Saved entries
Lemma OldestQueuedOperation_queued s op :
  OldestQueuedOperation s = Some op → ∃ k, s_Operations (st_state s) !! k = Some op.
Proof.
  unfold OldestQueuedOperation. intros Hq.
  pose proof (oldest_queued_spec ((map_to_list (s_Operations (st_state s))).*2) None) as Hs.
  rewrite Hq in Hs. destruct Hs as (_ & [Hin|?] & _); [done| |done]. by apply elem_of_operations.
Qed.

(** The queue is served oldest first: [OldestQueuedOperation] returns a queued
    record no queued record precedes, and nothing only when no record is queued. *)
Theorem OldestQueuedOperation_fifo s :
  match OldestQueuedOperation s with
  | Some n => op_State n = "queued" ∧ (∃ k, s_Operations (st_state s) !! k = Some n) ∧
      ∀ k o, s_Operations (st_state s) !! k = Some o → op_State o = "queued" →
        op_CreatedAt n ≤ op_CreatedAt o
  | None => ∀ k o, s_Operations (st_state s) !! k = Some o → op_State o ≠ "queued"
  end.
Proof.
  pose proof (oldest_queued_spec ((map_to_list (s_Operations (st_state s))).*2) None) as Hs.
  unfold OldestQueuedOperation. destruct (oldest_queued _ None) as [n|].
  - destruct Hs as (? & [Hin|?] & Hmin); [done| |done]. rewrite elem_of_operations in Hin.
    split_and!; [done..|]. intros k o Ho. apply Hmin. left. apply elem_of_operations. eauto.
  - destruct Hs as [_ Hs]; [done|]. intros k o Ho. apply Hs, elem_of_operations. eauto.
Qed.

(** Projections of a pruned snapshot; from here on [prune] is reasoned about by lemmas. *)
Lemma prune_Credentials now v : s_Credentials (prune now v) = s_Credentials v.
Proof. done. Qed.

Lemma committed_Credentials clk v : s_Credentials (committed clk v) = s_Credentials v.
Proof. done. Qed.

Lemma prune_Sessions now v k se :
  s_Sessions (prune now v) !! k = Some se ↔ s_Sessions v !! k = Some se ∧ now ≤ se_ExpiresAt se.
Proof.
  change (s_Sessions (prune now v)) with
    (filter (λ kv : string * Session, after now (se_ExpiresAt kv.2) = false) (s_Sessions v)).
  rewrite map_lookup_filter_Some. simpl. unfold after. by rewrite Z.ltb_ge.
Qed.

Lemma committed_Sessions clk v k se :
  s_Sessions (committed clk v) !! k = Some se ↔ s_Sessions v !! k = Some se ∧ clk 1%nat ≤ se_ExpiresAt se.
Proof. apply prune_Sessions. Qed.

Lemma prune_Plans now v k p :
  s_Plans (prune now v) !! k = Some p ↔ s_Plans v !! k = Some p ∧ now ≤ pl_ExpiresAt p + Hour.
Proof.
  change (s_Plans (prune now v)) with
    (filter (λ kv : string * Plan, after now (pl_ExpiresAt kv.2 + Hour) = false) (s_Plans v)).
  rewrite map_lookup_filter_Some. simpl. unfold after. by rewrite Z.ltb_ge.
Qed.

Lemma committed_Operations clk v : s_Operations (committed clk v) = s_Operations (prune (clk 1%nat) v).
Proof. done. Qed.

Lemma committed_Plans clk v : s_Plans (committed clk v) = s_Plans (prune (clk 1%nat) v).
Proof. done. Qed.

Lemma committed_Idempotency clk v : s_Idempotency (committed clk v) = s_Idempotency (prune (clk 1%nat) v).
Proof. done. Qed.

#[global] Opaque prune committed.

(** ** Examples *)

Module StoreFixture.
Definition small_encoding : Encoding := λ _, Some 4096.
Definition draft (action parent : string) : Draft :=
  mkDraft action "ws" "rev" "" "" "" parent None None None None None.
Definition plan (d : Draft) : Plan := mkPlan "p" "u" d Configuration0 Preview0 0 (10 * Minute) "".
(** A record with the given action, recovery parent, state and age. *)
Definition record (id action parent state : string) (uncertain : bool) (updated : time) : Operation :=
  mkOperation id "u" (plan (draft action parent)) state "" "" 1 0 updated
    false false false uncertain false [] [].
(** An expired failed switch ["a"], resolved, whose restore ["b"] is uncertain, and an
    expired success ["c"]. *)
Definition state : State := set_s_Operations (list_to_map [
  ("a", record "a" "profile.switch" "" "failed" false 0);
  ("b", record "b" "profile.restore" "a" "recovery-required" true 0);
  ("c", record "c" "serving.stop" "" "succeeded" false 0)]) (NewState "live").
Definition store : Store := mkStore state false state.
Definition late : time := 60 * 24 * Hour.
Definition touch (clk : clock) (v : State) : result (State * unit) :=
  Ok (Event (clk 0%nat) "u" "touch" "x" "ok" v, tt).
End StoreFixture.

### Description of the task
For each line of the entries that holds the word "record", pull that line out.

### Expected output
    record no queued record precedes, and nothing only when no record is queued. *)
(** A record with the given action, recovery parent, state and age. *)
Definition record (id action parent state : string) (uncertain : bool) (updated : time) : Operation :=
  ("a", record "a" "profile.switch" "" "failed" false 0);
  ("b", record "b" "profile.restore" "a" "recovery-required" true 0);
  ("c", record "c" "serving.stop" "" "succeeded" false 0)]) (NewState "live").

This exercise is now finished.